### Work instructions
Below this line is the material. Write out only its lines from the one containing "Abbreviation Inv := (pr_inv Π)." through the one containing "have produced, the", both kept, exactly.
────────────────────────────────────────
(* ===== verification/Logic.v ===== *)
(** The proof rules for concurrent objects.

    A rely/guarantee logic over worlds (shared memory, linearization log and
    object-specific ghost state).  [wp] is verified code, [verified] is what an
    object has to prove, and the theorems at the end say what follows for every
    schedule: no panic, a linearizable history, the invariant, and a bound on
    the steps of an operation, absolute for a wait-free object and relative to
    the progress of the others for a lock-free one. *)

From S2P Require Export Machine.
From stdpp Require Import sorting.

(** How the goroutines sharing an object cooperate: the invariant of every
    reachable world, and what each goroutine may rely on the others to respect. *)
Record protocol (Mem Op Resp X : Type) := Protocol {
  pr_inv : world Mem Op Resp X → Prop;
  pr_rely : nat → relation (world Mem Op Resp X);
  pr_order : ∀ t, PreOrder (pr_rely t)
}.
Arguments Protocol {_ _ _ _}.
Arguments pr_inv {_ _ _ _}.
Arguments pr_rely {_ _ _ _}.
Arguments pr_order {_ _ _ _}.
#[export] Existing Instance pr_order.

(** ** Step budgets

    [Free] code may run forever.  [Steps n] code has [n] steps left.  Code with
    [Refill n L] has [n] steps left, and gets a full allowance again once an
    operation took effect after the first [L] of the log. *)
Inductive budget :=
  | Free
  | Steps (n : nat)
  | Refill (n L : nat).

(** What an object promises: nothing, every operation finishes in [n] steps, or
    every operation finishes in [K len] steps unless others take effect, where
    [len] is the number of operations that took effect before. *)
Inductive progress :=
  | Blocking
  | WaitFree (n : nat)
  | LockFreeIn (K : nat → nat).

Abbreviation LockFree K := (LockFreeIn (λ _, K)).

(** The allowances of [n] refills, the first at log length [a]. *)
Fixpoint credit (K : nat → nat) (a n : nat) : nat :=
  match n with
  | 0 => 0
  | S n => K a + credit K (S a) n
  end.

Lemma credit_add K a n m : credit K a (n + m) = credit K a n + credit K (a + n) m.
Proof.
  revert a. induction n as [|n IH]; intros a; simpl; [by rewrite Nat.add_0_r|].
  rewrite IH. replace (S a + n) with (a + S n) by lia. lia.
Qed.

Lemma credit_const K a n : credit (λ _, K) a n = n * K.
Proof. revert a. induction n as [|n IH]; intros a; simpl; [done|]. by rewrite IH. Qed.

Lemma credit_mono K a n b :
  (∀ i, a ≤ i < a + n → K i ≤ b) → credit K a n ≤ b * n.
Proof.
  revert a. induction n as [|n IH]; intros a HK; simpl; [lia|].
  pose proof (HK a ltac:(lia)). specialize (IH (S a)).
  rewrite Nat.mul_succ_r. enough (credit K (S a) n ≤ b * n) by lia.
  apply IH. intros i Hi. apply HK. lia.
Qed.

(** A refill in place of all the allowances since [L]. *)
Lemma credit_refill K lo L len :
  lo ≤ L → L < len →
  credit K lo (S (L - lo)) + K len ≤ credit K lo (S (len - lo)).
Proof.
  intros. replace (S (len - lo)) with (S (L - lo) + (len - L)) by lia.
  rewrite credit_add. replace (lo + S (L - lo)) with (S L) by lia.
  replace (len - L) with ((len - L - 1) + 1) by lia. rewrite credit_add.
  replace (S L + (len - L - 1)) with len by lia. simpl. lia.
Qed.

Definition budget_step (b : budget) : option budget :=
  match b with
  | Free => Some Free
  | Steps 0 | Refill 0 _ => None
  | Steps (S n) => Some (Steps n)
  | Refill (S n) L => Some (Refill n L)
  end.

Definition initial_budget (pg : progress) (len : nat) : budget :=
  match pg with
  | Blocking => Free
  | WaitFree n => Steps n
  | LockFreeIn K => Refill (K len) len
  end.

(** The budget [b] may be used as [b'] when the log has length [len]: refilled,
    or with fewer steps. *)
Definition usable (pg : progress) (len : nat) (b b' : budget) : Prop :=
  b' = b ∨
  (∃ K n m L, pg = LockFreeIn K ∧ b = Refill n L ∧ L < len ∧ m ≤ K len ∧ b' = Refill m len) ∨
  (∃ n m, m ≤ n ∧ (b = Steps n ∧ b' = Steps m ∨ ∃ L, b = Refill n L ∧ b' = Refill m L)).

Lemma usable_refl pg len b : usable pg len b b.
Proof. by left. Qed.

Lemma usable_trans pg len b1 b2 b3 :
  usable pg len b1 b2 → usable pg len b2 b3 → usable pg len b1 b3.
Proof.
  intros [->|[(K & n & m & L & -> & -> & ? & ? & ->)|(n & m & ? & [[-> ->]|(L & -> & ->)])]]; [done|..].
  - intros [->|[(K' & n' & m' & L' & ? & ? & ? & ? & ?)|(n' & m' & ? & [[? ?]|(L' & ? & ->)])]];
      [right; left; eauto 10|simplify_eq; lia|done|].
    right. left. simplify_eq. eexists K, n, m', _. split_and!; try done; lia.
  - intros [->|[(? & ? & ? & ? & _ & ? & _)|(n' & m' & ? & [[? ->]|(L' & ? & _)])]];
      [right; right; eauto 10|done| |done].
    right. right. exists n, m'. simplify_eq. split; [lia|by left].
  - intros [->|[(K & n' & m' & L' & -> & ? & ? & ? & ->)|(n' & m' & ? & [[? _]|(L' & ? & ->)])]];
      [right; right; eauto 10| |done|]; simplify_eq.
    + right. left. eexists K, n, m', _. split_and!; try done.
    + right. right. exists n, m'. split; [lia|right]. by eexists.
Qed.

(** ** Verified code *)

Section wp.
Context {Mem St Op Resp X : Type} (Sp : spec St Op Resp).
Abbreviation world := (world Mem Op Resp X).
Context (Π : protocol Mem Op Resp X) (pg : progress).
Abbreviation Inv := (pr_inv Π).
Abbreviation R := (pr_rely Π).

Definition w_len (w : world) : nat := length (g_log (w_gh w)).

(** One step of verified code of goroutine [t]: from any world the others may
    have produced, the action does not panic, re-establishes the invariant
    after operations [us] took effect, and respects what the others rely on. *)
Definition wp_step (t : nat) {A} (Q : budget → A → world → Prop)
    (Φ : budget → prog Mem A → world → Prop)
    (b : budget) (p : prog Mem A) (w : world) : Prop :=
  ∀ w', R t w w' → Inv w' → ∃ b1, usable pg (w_len w') b b1 ∧
  match p with
  | Ret r => Q b1 r w'
  | Act a k => ∃ b' v m us x,
      budget_step b1 = Some b' ∧ a (w_mem w') = Some (v, m) ∧
      let w'' := World m (lins Sp us (w_gh w')) x in
      Inv w'' ∧ (∀ u, u ≠ t → R u w' w'') ∧ Φ b' (k v) w''
  | Loop body a k => ∃ b',
      budget_step b1 = Some b' ∧ Φ b' (unfold_loop body k a) w'
  end.

(** Verified code is the greatest predicate closed under [wp_step]. *)
Definition wp (t : nat) {A} (Q : budget → A → world → Prop)
    (b : budget) (p : prog Mem A) (w : world) : Prop :=
  ∃ Φ, Φ b p w ∧ ∀ b p w, Φ b p w → wp_step t Q Φ b p w.

Section rules.
Context (t : nat) {A : Type}.
Implicit Types Q : budget → A → world → Prop.

Lemma wp_step_mono Q (Φ Ψ : budget → prog Mem A → world → Prop) b p w :
  (∀ b p w, Φ b p w → Ψ b p w) → wp_step t Q Φ b p w → wp_step t Q Ψ b p w.
Proof.
  intros Himp Hs w' HRw HI. destruct (Hs w' HRw HI) as (b1 & Hu & Hp).
  exists b1. split; [done|]. destruct p; [done|..].
  - destruct Hp as (b' & v & m & us & x & ? & ? & ? & ? & ?). exists b', v, m, us, x.
    naive_solver.
  - destruct Hp as (b' & ? & ?). exists b'. naive_solver.
Qed.

Lemma wp_unfold Q b p w : wp t Q b p w ↔ wp_step t Q (wp t Q) b p w.
Proof.
  split.
  - intros (Φ & HΦ & Hcl). eapply wp_step_mono; [|by apply Hcl].
    intros b' p' w' ?. by exists Φ.
  - intros Hs. exists (wp_step t Q (wp t Q)). split; [done|].
    intros b' p' w'. apply wp_step_mono. intros b'' p'' w'' (Φ & HΦ & Hcl).
    eapply wp_step_mono; [|by apply Hcl]. intros ????. by exists Φ.
Qed.

Lemma wp_stable Q b p w w' : wp t Q b p w → R t w w' → wp t Q b p w'.
Proof.
  rewrite !wp_unfold. intros Hs ? w'' ? ?. apply Hs; [|done]. by etrans.
Qed.

(** The budget may be exchanged for a usable one first. *)
Lemma wp_usable Q b p w :
  (∀ w', R t w w' → Inv w' → ∃ b1, usable pg (w_len w') b b1 ∧ wp t Q b1 p w') →
  wp t Q b p w.
Proof.
  intros Hs. apply wp_unfold. intros w' HRw HI.
  destruct (Hs w' HRw HI) as (b1 & Hu & Hp). rewrite wp_unfold in Hp.
  destruct (Hp w' ltac:(reflexivity) HI) as (b2 & ? & ?).
  exists b2. split; [by eapply usable_trans|done].
Qed.

Lemma wp_refill Q K n L p w :
  pg = LockFree K →
  (∀ w', R t w w' → Inv w' → L < w_len w' ∧ wp t Q (Refill K (w_len w')) p w') →
  wp t Q (Refill n L) p w.
Proof.
  intros Hpg Hs. apply wp_usable. intros w' HRw HI. destruct (Hs w' HRw HI).
  eexists. split; [right; left; eexists _, _, _, _; split_and!; [exact Hpg|done..]|done].
Qed.

Lemma wp_refill_in Q K n L p w :
  pg = LockFreeIn K →
  (∀ w', R t w w' → Inv w' → L < w_len w' ∧ wp t Q (Refill (K (w_len w')) (w_len w')) p w') →
  wp t Q (Refill n L) p w.
Proof.
  intros Hpg Hs. apply wp_usable. intros w' HRw HI. destruct (Hs w' HRw HI).
  eexists. split; [right; left; eexists _, _, _, _; split_and!; [exact Hpg|done..]|done].
Qed.

(** Steps that are not needed may be given up. *)
Lemma wp_give_up Q n m p w : m ≤ n → wp t Q (Steps m) p w → wp t Q (Steps n) p w.
Proof.
  intros Hle Hp. apply wp_usable. intros w' HRw HI. exists (Steps m).
  split; [right; right; eauto 10|by eapply wp_stable].
Qed.

Lemma wp_less Q n m L p w : m ≤ n → wp t Q (Refill m L) p w → wp t Q (Refill n L) p w.
Proof.
  intros Hle Hp. apply wp_usable. intros w' HRw HI. exists (Refill m L).
  split; [right; right; eauto 10|by eapply wp_stable].
Qed.

Lemma wp_ret Q b r w :
  (∀ w', R t w w' → Inv w' → Q b r w') → wp t Q b (Ret r) w.
Proof.
  intros HQ. apply wp_unfold. intros w' ? ?. exists b. split; [apply usable_refl|].
  by apply HQ.
Qed.

Lemma wp_act {B} Q b b' (a : Mem → option (B * Mem)) k w :
  budget_step b = Some b' →
  (∀ w', R t w w' → Inv w' → ∃ v m us x,
     a (w_mem w') = Some (v, m) ∧
     let w'' := World m (lins Sp us (w_gh w')) x in
     Inv w'' ∧ (∀ u, u ≠ t → R u w' w'') ∧ wp t Q b' (k v) w'') →
  wp t Q b (Act a k) w.
Proof.
  intros Hb Hs. apply wp_unfold. intros w' HRw HI. exists b.
  split; [apply usable_refl|].
  destruct (Hs w' HRw HI) as (v & m & us & x & ?). by exists b', v, m, us, x.
Qed.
────────────────────────────────────────
### Answer box
Abbreviation Inv := (pr_inv Π).
Abbreviation R := (pr_rely Π).

Definition w_len (w : world) : nat := length (g_log (w_gh w)).

(** One step of verified code of goroutine [t]: from any world the others may
    have produced, the action does not panic, re-establishes the invariant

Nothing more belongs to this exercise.